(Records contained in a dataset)
━━━━━━━━━━━━━━━━━━━━━━━━━━━━━━

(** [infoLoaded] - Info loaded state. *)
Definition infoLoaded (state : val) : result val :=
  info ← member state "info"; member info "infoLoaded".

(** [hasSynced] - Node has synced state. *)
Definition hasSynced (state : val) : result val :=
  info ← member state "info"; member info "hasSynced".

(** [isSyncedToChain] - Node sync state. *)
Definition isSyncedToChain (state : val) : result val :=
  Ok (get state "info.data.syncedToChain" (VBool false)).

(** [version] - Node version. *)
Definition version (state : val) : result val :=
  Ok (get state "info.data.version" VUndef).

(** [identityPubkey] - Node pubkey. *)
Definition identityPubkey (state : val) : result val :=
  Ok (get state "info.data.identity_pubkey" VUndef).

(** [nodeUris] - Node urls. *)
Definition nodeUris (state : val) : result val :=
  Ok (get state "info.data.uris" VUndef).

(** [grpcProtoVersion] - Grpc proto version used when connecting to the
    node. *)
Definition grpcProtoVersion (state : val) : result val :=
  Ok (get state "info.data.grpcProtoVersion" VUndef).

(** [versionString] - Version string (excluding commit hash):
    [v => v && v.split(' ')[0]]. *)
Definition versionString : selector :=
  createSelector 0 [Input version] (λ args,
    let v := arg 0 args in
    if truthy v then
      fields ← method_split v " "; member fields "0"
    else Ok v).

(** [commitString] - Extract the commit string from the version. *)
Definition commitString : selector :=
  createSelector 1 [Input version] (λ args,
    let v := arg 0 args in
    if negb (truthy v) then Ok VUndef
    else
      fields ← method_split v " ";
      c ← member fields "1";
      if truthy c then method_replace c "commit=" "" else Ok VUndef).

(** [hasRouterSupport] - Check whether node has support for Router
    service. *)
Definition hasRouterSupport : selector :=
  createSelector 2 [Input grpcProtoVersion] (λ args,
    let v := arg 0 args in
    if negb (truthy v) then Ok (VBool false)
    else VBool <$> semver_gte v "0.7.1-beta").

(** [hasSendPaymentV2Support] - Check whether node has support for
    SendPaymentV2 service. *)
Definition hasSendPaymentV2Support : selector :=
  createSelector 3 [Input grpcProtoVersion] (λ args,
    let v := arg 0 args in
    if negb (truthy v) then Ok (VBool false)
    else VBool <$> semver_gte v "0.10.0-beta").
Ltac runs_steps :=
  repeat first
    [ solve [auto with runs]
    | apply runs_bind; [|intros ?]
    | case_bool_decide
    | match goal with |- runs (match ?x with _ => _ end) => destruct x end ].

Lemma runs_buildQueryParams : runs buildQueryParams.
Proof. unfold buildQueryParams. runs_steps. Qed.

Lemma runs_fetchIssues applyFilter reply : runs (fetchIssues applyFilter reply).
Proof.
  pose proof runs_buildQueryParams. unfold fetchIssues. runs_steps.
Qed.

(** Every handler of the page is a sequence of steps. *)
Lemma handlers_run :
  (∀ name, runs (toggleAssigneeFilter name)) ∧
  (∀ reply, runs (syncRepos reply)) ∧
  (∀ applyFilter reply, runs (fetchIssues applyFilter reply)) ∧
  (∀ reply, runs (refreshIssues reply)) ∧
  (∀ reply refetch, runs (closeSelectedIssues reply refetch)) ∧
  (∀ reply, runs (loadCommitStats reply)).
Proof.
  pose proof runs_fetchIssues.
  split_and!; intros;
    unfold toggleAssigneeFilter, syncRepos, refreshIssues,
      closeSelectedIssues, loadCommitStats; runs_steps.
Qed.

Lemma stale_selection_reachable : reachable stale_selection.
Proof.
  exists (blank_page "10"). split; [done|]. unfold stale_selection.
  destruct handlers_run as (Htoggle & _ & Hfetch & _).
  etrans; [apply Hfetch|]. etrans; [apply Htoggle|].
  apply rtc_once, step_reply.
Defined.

━━━━━━━━━━━━━━━━━━━━━━━━━━━━━━

Work request:
Go through the records and copy each one exactly.

Exercise response:
(** [infoLoaded] - Info loaded state. *)
Definition infoLoaded (state : val) : result val :=
  info ← member state "info"; member info "infoLoaded".

(** [hasSynced] - Node has synced state. *)
Definition hasSynced (state : val) : result val :=
  info ← member state "info"; member info "hasSynced".

(** [isSyncedToChain] - Node sync state. *)
Definition isSyncedToChain (state : val) : result val :=
  Ok (get state "info.data.syncedToChain" (VBool false)).

(** [version] - Node version. *)
Definition version (state : val) : result val :=
  Ok (get state "info.data.version" VUndef).

(** [identityPubkey] - Node pubkey. *)
Definition identityPubkey (state : val) : result val :=
  Ok (get state "info.data.identity_pubkey" VUndef).

(** [nodeUris] - Node urls. *)
Definition nodeUris (state : val) : result val :=
  Ok (get state "info.data.uris" VUndef).

(** [grpcProtoVersion] - Grpc proto version used when connecting to the
    node. *)
Definition grpcProtoVersion (state : val) : result val :=
  Ok (get state "info.data.grpcProtoVersion" VUndef).

(** [versionString] - Version string (excluding commit hash):
    [v => v && v.split(' ')[0]]. *)
Definition versionString : selector :=
  createSelector 0 [Input version] (λ args,
    let v := arg 0 args in
    if truthy v then
      fields ← method_split v " "; member fields "0"
    else Ok v).

(** [commitString] - Extract the commit string from the version. *)
Definition commitString : selector :=
  createSelector 1 [Input version] (λ args,
    let v := arg 0 args in
    if negb (truthy v) then Ok VUndef
    else
      fields ← method_split v " ";
      c ← member fields "1";
      if truthy c then method_replace c "commit=" "" else Ok VUndef).

(** [hasRouterSupport] - Check whether node has support for Router
    service. *)
Definition hasRouterSupport : selector :=
  createSelector 2 [Input grpcProtoVersion] (λ args,
    let v := arg 0 args in
    if negb (truthy v) then Ok (VBool false)
    else VBool <$> semver_gte v "0.7.1-beta").

(** [hasSendPaymentV2Support] - Check whether node has support for
    SendPaymentV2 service. *)
Definition hasSendPaymentV2Support : selector :=
  createSelector 3 [Input grpcProtoVersion] (λ args,
    let v := arg 0 args in
    if negb (truthy v) then Ok (VBool false)
    else VBool <$> semver_gte v "0.10.0-beta").
Ltac runs_steps :=
  repeat first
    [ solve [auto with runs]
    | apply runs_bind; [|intros ?]
    | case_bool_decide
    | match goal with |- runs (match ?x with _ => _ end) => destruct x end ].

Lemma runs_buildQueryParams : runs buildQueryParams.
Proof. unfold buildQueryParams. runs_steps. Qed.

Lemma runs_fetchIssues applyFilter reply : runs (fetchIssues applyFilter reply).
Proof.
  pose proof runs_buildQueryParams. unfold fetchIssues. runs_steps.
Qed.

(** Every handler of the page is a sequence of steps. *)
Lemma handlers_run :
  (∀ name, runs (toggleAssigneeFilter name)) ∧
  (∀ reply, runs (syncRepos reply)) ∧
  (∀ applyFilter reply, runs (fetchIssues applyFilter reply)) ∧
  (∀ reply, runs (refreshIssues reply)) ∧
  (∀ reply refetch, runs (closeSelectedIssues reply refetch)) ∧
  (∀ reply, runs (loadCommitStats reply)).
Proof.
  pose proof runs_fetchIssues.
  split_and!; intros;
    unfold toggleAssigneeFilter, syncRepos, refreshIssues,
      closeSelectedIssues, loadCommitStats; runs_steps.
Qed.

Lemma stale_selection_reachable : reachable stale_selection.
Proof.
  exists (blank_page "10"). split; [done|]. unfold stale_selection.
  destruct handlers_run as (Htoggle & _ & Hfetch & _).
  etrans; [apply Hfetch|]. etrans; [apply Htoggle|].
  apply rtc_once, step_reply.
Defined.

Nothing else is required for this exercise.